Suppose you might have a coverage with a ₹5 lakh sum insured, a ₹5,000 room restrict, and ₹10,000 ICU restrict. You’re hospitalised for 5 days—three in a room costing ₹10,000/day and two in an ICU charging ₹20,000/day.
That triggers a 50% proportionate deduction (precise price is double the coverage cap). The insurer will apply this deduction on almost all key bills— ICU prices, room lease, nursing prices, surgeon charges, anaesthetist prices, OT prices, physician go to prices, physiotherapy, blood transfusion, and OT tools prices.
Only medicines (in-hospital) and diagnostics (USG, X-ray, labs) are paid in full. Consumables (like gloves, syringes) are sometimes excluded except you’ve purchased a particular rider.
Result? Against a invoice of ₹3.56 lakh, the insurer pays solely ₹1.98 lakh, a deduction of 44%.
What when you had a coverage with no cap on the room lease restrict? In that case, solely ₹14,000 will get deducted from ₹3.56 lakh as a result of everlasting exclusions, equivalent to consumables (syringes, gloves), medical attendant prices, meals and food regimen, and registration/admin prices, however different bills might be lined absolutely.
This is why you will need to keep away from insurance policies having room lease limits, in any other case your out of pocket bills could possibly be enormous, no matter the sum insured in your well being plan. Always go for complete medical health insurance insurance policies with none sub-limits within the room lease.
Practical limitations
Suppose you might have a coverage of a base cowl of say ₹10 lakh with no cap on the room lease. You get hospitalised and go for a deluxe room. Your insurer might reject cashless approval saying you may solely go for a sure sort of a room.

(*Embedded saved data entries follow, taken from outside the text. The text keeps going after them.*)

Lemma pipeline_derived (self : BlogEntry.t) (c : string) :
  let self' :=
    BlogEntry.set_created_on (created_on_after self)
      (BlogEntry.default_summary_and_meta
         (BlogEntry.set_slug (Some c)
            (BlogEntry.infer_title_and_slug slugify self))) in
  derived_from self c self' ∧ BlogEntry.id self' = BlogEntry.id self.
Proof.
  unfold derived_from, BlogEntry.default_summary_and_meta,
    BlogEntry.infer_title_and_slug, title_or_inferred, summary_or_generated,
    meta_or_summary, summary_or_generated.
  destruct self as [pk [t|] [s|] txt [sm|] co cb pg pub pd ca rte [mk|] [md|]];
    simpl; repeat (case_bool_decide; simpl); repeat split; congruence.
Qed.

(** The whole of [save]: the index the loop stops at, bounded by the size
    of the published scope, every field of the instance, and the table. *)
Lemma save_full (now : datetime.t) (self : BlogEntry.t)
    (tbl : gmap Z BlogEntry.t) :
  ∃ self' tbl' i,
    BlogEntry.save slugify now self tbl = Some (self', tbl', save_outcome self)
    ∧ 1 ≤ i ≤ 1 + Z.of_nat (size (BlogEntry.objects now tbl))
    ∧ ¬ slug_in_use now tbl (BlogEntry.id self)
          (BlogEntry.create_slug (starting_slug slugify self) i)
    ∧ (∀ j, 1 ≤ j < i →
         slug_in_use now tbl (BlogEntry.id self)
           (BlogEntry.create_slug (starting_slug slugify self) j))
    ∧ derived_from self
        (BlogEntry.create_slug (starting_slug slugify self) i) self'
    ∧ match save_outcome self with
      | Saved =>
          let k := from_option id (fresh_pk tbl) (BlogEntry.id self) in
          BlogEntry.id self' = Some k ∧ tbl' = <[k := self']> tbl
      | Raised _ => BlogEntry.id self' = BlogEntry.id self ∧ tbl' = tbl
      end.
Proof.
  destruct (save_unfold slugify now self tbl)
    as (i & Hi & Hfree & Hbelow & ->).
  set (c := BlogEntry.create_slug (starting_slug slugify self) i) in *.
  assert (i ≤ 1 + Z.of_nat (size (BlogEntry.objects now tbl))) as Hbound.
  { destruct (decide (i ≤ 1 + Z.of_nat (size (BlogEntry.objects now tbl))))
      as [|Hgt]; [done|].
    destruct (candidates_not_all_in_use now tbl (BlogEntry.id self)
                (starting_slug slugify self)).
    intros j Hj. apply Hbelow. lia. }
  destruct (infer_title_and_slug_fields slugify self)
    as (_ & _ & _ & _ & _ & Hco0 & Hpub0 & Hpd0).
  destruct (default_summary_and_meta_fields
              (BlogEntry.set_slug (Some c)
                 (BlogEntry.infer_title_and_slug slugify self)))
    as (_ & _ & _ & _ & Hco1 & Hpub1 & Hpd1).
  simpl in Hco1, Hpub1, Hpd1.
  rewrite publish_fixup_explicit.
  rewrite (created_on_after_ext self) by congruence.
  rewrite Hpub1, Hpub0, Hco1, Hco0.
  destruct (pipeline_derived self c) as [Hderived Hid].
  set (self2 := BlogEntry.set_created_on _ _) in *.
  unfold save_outcome.
  destruct (BlogEntry.is_published self
            && bool_decide (BlogEntry.created_on self = None)) eqn:Hattr.
  - exists self2, tbl, i.
    split; [done|]. split; [lia|]. split; [done|]. split; [done|].
    split; [exact Hderived|]. by split.
  - pose proof Hderived as (Ht & Hs & _ & Hsum & Hco & _).
    rewrite Model_save_entry by (rewrite ?Ht, ?Hs, ?Hsum; eauto).
    rewrite Hco. destruct (created_on_after self) as [d|] eqn:Hd.
    + rewrite bool_decide_eq_false_2 by done.
      eexists _, _, i. split; [reflexivity|].
      split; [lia|]. split; [done|]. split; [done|].
      split; [apply Hderived|]. cbv zeta. by rewrite <-Hid.
    + rewrite bool_decide_eq_true_2 by done.
      exists self2, tbl, i.
      split; [done|]. split; [lia|]. split; [done|]. split; [done|].
      split; [exact Hderived|]. by split.
Qed.
End entry_fields.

If you continue to go for deluxe, it’d make some deductions. This is as a result of they discover it impractical for a ₹5 lakh or a ₹10 lakh policyholder to go for deluxe or a set room.

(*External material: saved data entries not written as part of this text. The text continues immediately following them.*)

(** * quantum-migration-cli: the RSA-to-PQC migration pipeline

    A shallow embedding of [refactor.py] (the AST transformation engine),
    [scanner.py] (risk classifier and the deduplicating merge of the scan),
    [cli.py] (the [migrate] orchestration) and [report.py] (the final
    report), followed by the properties established about them. *)

From Stdlib Require Import String Ascii List ZArith Bool Arith Lia.
Import ListNotations.
Open Scope string_scope.
Set Warnings "-register-all".

(* ================================================================== *)
(** ** Python strings

    A [str] is held as the bytes of its UTF-8 encoding. *)

Module PyStr.

Definition byte (c : ascii) (n : nat) : bool := (nat_of_ascii c =? n)%nat.

(** The text with the given bytes. *)
Fixpoint bytes (l : list nat) : string :=
  match l with
  | [] => EmptyString
  | n :: rest => String (ascii_of_nat n) (bytes rest)
  end.

Definition lower_ascii (c : ascii) : ascii :=
  let n := nat_of_ascii c in
  if andb (65 <=? n)%nat (n <=? 90)%nat then ascii_of_nat (n + 32) else c.

(** [s.lower()].  The ASCII letters are mapped to lower case, and so are
    the two other characters whose lower case holds an ASCII character:
    U+0130 (bytes C4 B0) becomes [i] followed by U+0307 (bytes CC 87), and
    U+212A, the Kelvin sign (bytes E2 84 AA), becomes [k].  The lower case
    of every other character holds no ASCII character, and the character is
    left as it is: the program only looks for ASCII text in a lower-cased
    string. *)
Fixpoint lower (s : string) : string :=
  match s with
  | EmptyString => EmptyString
  | String c r =>
      match r with
      | String c2 r2 =>
          if andb (byte c 196) (byte c2 176)
          then String "i" (String (ascii_of_nat 204) (String (ascii_of_nat 135) (lower r2)))
          else
            match r2 with
            | String c3 r3 =>
                if andb (byte c 226) (andb (byte c2 132) (byte c3 170))
                then String "k" (lower r3)
                else String (lower_ascii c) (lower r)
            | EmptyString => String (lower_ascii c) (lower r)
            end
      | EmptyString => String (lower_ascii c) (lower r)
      end
  end.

“Insurance is a service, not a luxurious,” mentioned Bhaskar Nerurkar, head of well being administration workforce, Bajaj Allianz General Insurance.
Explaining it additional, Nikhil Jha, co-founder, Hercules Insurance Advisory, mentioned if the identical individuals are paying from their pocket, they’re unlikely to go for a deluxe however a traditional ward as a result of the previous will increase the entire hospitalisation price by 50-55%.
“You purchase insurance coverage to cowl the therapy price, not for hotel-like companies. From that angle, insurers are right at taking this stance. If the bottom cowl is excessive, say ₹50 lakh, one can go for a set, however a ₹5 lakh individual doing it is not going to be justified,” he mentioned.
Furthermore, policyholders must be conscious that selecting an costly room can deplete their protection a lot quicker, particularly with prolonged hospital stays. Therefore, it is clever to be sensible when choosing a room sort, even when your coverage would not have an express room lease restrict, to make sure your protection lasts on your precise medical therapy.